• [Work to complete] Return only the stretch of the material below that begins with the line containing "(** [np.round] with" and ends with the line containing "Definition np_round (x", exactly; both of those lines belong to it.

• [Data supplied]
========

(** Modelled from the spec: [encoder/params_data.py], which [inference.py]
    star-imports, is not among the sources.  The default of
    [partial_utterance_n_frames] is its [partials_n_frames]; the spec fixes
    "partial-utterance length = 160 frames", the value [params.py] names
    [partial_utterance_length]. *)
Definition partials_n_frames : Z := Params.partial_utterance_length.

(** ** Python and numpy primitives *)

(** The exceptions the modelled code can raise; [ModelNotLoaded] is the
    [Exception] of [embed_frames_batch]. *)
Inductive exn : Type :=
| AssertionError
| ZeroDivisionError
| ValueError
| IndexError
| ModelNotLoaded.

Definition result (A : Type) : Type := (exn + A)%type.

Definition ret {A : Type} (a : A) : result A := inr a.
Definition raise {A : Type} (e : exn) : result A := inl e.
Definition bind {A B : Type} (m : result A) (k : A -> result B) : result B :=
  match m with
  | inl e => inl e
  | inr a => k a
  end.

Notation "x <- m ;; k" := (bind m (fun x => k))
  (at level 61, m at next level, right associativity).
Notation "' p <- m ;; k" := (bind m (fun x => let p := x in k))
  (at level 61, p pattern, m at next level, right associativity).

(** [assert b] *)
Definition py_assert (b : bool) : result unit :=
  if b then ret tt else raise AssertionError.

(** [x < y] and [x <= y] on floats. *)
Definition Qltb (x y : Q) : bool :=
  match (x ?= y)%Q with Lt => true | _ => false end.
Definition Qleb (x y : Q) : bool :=
  match (x ?= y)%Q with Gt => false | _ => true end.

(** [a / b] on Python integers: true division, [ZeroDivisionError] at 0. *)
Definition py_truediv (a b : Z) : result Q :=
  if b =? 0 then raise ZeroDivisionError
  else ret (inject_Z a / inject_Z b)%Q.

(** [int(x)] on a float: truncation toward zero. *)
Definition py_int (x : Q) : Z := Z.quot (Qnum x) (Zpos (Qden x)).

(** [np.ceil]: the least integer not below [x], as a float. *)
Definition np_ceil (x : Q) : Q := inject_Z (Qceiling x).

(** [np.round] with no decimals: the nearest integer, a tie going to the
    even neighbour. *)
Definition np_rint (x : Q) : Z :=
  let f := Qfloor x in
  match (x - inject_Z f ?= 1 # 2)%Q with
  | Lt => f
  | Gt => f + 1
  | Eq => if Z.even f then f else f + 1
  end.
Definition np_round (x : Q) : Q := inject_Z (np_rint x).

(** [len(range(start, stop, step))], as CPython computes it. *)
Definition range_len (start stop step : Z) : Z :=
  if 0 <? step then
    (if start <? stop then (stop - start - 1) / step + 1 else 0)
  else
    (if stop <? start then (start - stop - 1) / (- step) + 1 else 0).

========

• [Solution for this task]
(** [np.round] with no decimals: the nearest integer, a tie going to the
    even neighbour. *)
Definition np_rint (x : Q) : Z :=
  let f := Qfloor x in
  match (x - inject_Z f ?= 1 # 2)%Q with
  | Lt => f
  | Gt => f + 1
  | Eq => if Z.even f then f else f + 1
  end.
Definition np_round (x : Q) : Q := inject_Z (np_rint x).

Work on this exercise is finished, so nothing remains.